This tendency of artistic works to go out-of-print quickly is the real tragedy of copyright extension: besides making no money for their owners, the majority of works in copyright are depreciating in cultural value. They lose their relevance as time passes, so that when they do eventually pass into the public domain they are no longer wanted. An out-of-print novel twenty years old might be an interesting basis for a play, an adaptation, or it might just be an interesting novel to read. But you can't download a copy, photocopy it, print it, read it aloud in public, or adapt it into another work. Doing so would cost the author, the owner, nothing. It is the source of no money for the owner, and it can also be of no benefit to the artistic community and the people in general—all so that a certain few popular works can benefit from a copyright term of life plus seventy years. In 2065, or whenever this imaginary out-of-print novel falls into the public domain (assuming, which perhaps I shouldn't, that copyright terms are not life plus 200 years by that point), we may very well find that the worth of this work is gone, lost to time, that people no longer see value in its words. I can't think of the last pre-1923 (that is to say, currently in the public domain) novel I've read by anyone even moderately obscure. Most likely, I've never read any. And when it comes to film, well, I don't like to think how many silent films have degraded to a point that they cannot be restored; copyright terms exist today at a length greater than the lifespan of at least certain types of film stock, and owners have not shown a great deal of responsibility in preserving older films (which are a source of little or no revenue). If works do not last long enough to enter the public domain, I'd suggest that perhaps the good of the public is not best served by keeping them in copyright for so long.

[ j u s t i f i c a t i o n ]

The case for copyright term extension is that simple. What are the contrary views?

Some academics plead that the consumer would be benefited because more public domain works would find wider circulation at cheaper prices. What academics do not observe or do not know is that while American public domain work may be SOLD cheaper to exhibitors in many international markets, consumers are NOT granted cheaper prices. Not at all. The theater ticket remains the same price. TV station, home video stores give no discounts to the public. Advertising rates do not come down.

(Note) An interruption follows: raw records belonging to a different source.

(** What the sections are given, so that their records stay well formed:
    - the clock reads after 1970 and, though it may be read in any order while a
      connection lasts, is not set back between two connections: an observation
      begins after everything recorded ([opensAfter]);
    - App Server starts turns and lists turns that have an identity
      ([messageOK], [plausible]);
    - the waits in progress of the latest turn fit the limit of 128 ([roomFor]);
    - a turn that was summarised is not resumed and completed within the second
      of its summary ([resumable]).
    [clock_set_back], [too_many_waits] and [resumed_within_a_second] of
    ActivityDurable.v show what the code does without them. *)
Definition opensAfter (clock : Z) (connection : string) (now : Z) (t : activityThread) : Prop :=
  opensAt connection t = true → clock ≤ now.
Definition acceptable (clock : Z) (e : activitySection) (d : activityDisk) (t : activityThread) : Prop :=
  (∀ now, reading e = Some now → 0 < now) ∧
  match e with
  | Connected connection now => opensAfter clock connection now t
  | Observed connection method _ params now =>
    opensAfter clock connection now t ∧ ∀ p, params = Some p → messageOK method p
  | Resolved connection _ _ _ now => opensAfter clock connection now t
  | Reconciled _ turns _ _ _ => Forall plausible turns ∧ ∀ live, at_live t = Some live → roomFor turns live
  | Seeded fault id =>
    ∀ saved, (summary fault d id t).1 = Some saved → resumable saved (default zeroRecord (ac_Turns (at_hot t) !! id))
  | _ => True
  end.

(** ** The whole *)

(** Where the writer is: waiting for a wake, in [writeCheckpoint], or about to
    take the mutex again. *)
Inductive writerPhase := Idle | Writing (w : writing) | Wrote (w : writing) (e : option err).

(** The clock is the latest reading used, and events are counted; the program
    has neither. *)
Record recorder := mkRecorder {
  rc_thread : activityThread; rc_disk : activityDisk; rc_phase : writerPhase; rc_clock : Z; rc_events : Z }.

Mr. Jack Valenti, president of the Recording Industry Association of America, said the above on the floors of Congress in 1995, in favor of the copyright extension passed the following session. I could argue that copyright exists to create art, not industry, and so his statement is immaterial; I could argue that, though software exports are quite profitable for certain US companies, the market for software written in the 1920's and -30's (which is currently the range of years that the twenty-year extension affected) is not nearly so lucrative, that very little of that 4% of the GDP is from works that would have passed into the public domain while still profitable at all (my guess, if I had to venture one, would be less than 0.01% of that 4%); I could argue that, to be specific, the difference between Windows 95 passing into the public domain in 2070 instead of 2090 would probably not break Microsoft's (by then quite likely literal) bank. But then Mr. Valenti would probably call me "some academic." I could say that the moment a work of any value is passed into the public domain, it will be available, for FREE, on the internet (see Project Gutenberg), not "may be SOLD cheaper," not "NOT granted cheaper prices. Not at all." F-R-E-E. I could do that, I could argue and beat every point Mr. Valenti makes, but we'd still be playing his game. We'd be pretending that his points matter, that they are true motivating factors.

The point, the point that every consumer advocate and copyright revolutionary seems to miss, is this: This is not a fight between us and them. This isn't corporations against people, extracting money from us like greedy, grubby old men. This is corporations against other corporations, this is the old against the new, the stable against the unpredictable. If enough power, enough scope is granted to copyright-holders, these trusts of content-producing companies can be certain that they will not be unseated by newer, hungrier companies. If a conglomerate of film companies can place its intellectual property (think ads, for example) in enough public places, no one can film anything in any real location without owing them royalties. If a person wishes to sing any song not completely original in the presence of anyone else, he or she must pay the songwriting and music-producing conglomerate royalties ...or sign with them. The truth is, these companies know they have attained their current place in the business world by borrowing old ideas (think just how many Disney stories are original) and know in an open society newcomers will unseat them if allowed to borrow and build upon their works. The world of content-production has, in the past, been very volatile, and the real reason these industries lobby for copyright extension is to reduce that volatility. You and I do not own the myths, the books, the films, and the songs that define our culture simply because a small group of powerful people wish to have a little more job security.

[ c o n c l u s i o n ]

What am I going to do about this? I don't know. For one, I wrote this piece. I intend to pass everything I write (assuming I can make some sort of living writing words to which I retain the copyright) into the public domain twenty years after publication. I think that's a fair term. This will likely not cost me a cent, and if it does that probably means I'll have some sort of a following and may be able to influence some people with the gesture. I don't know ...but I won't feel guilty over benefiting from a system that I believe is unfair.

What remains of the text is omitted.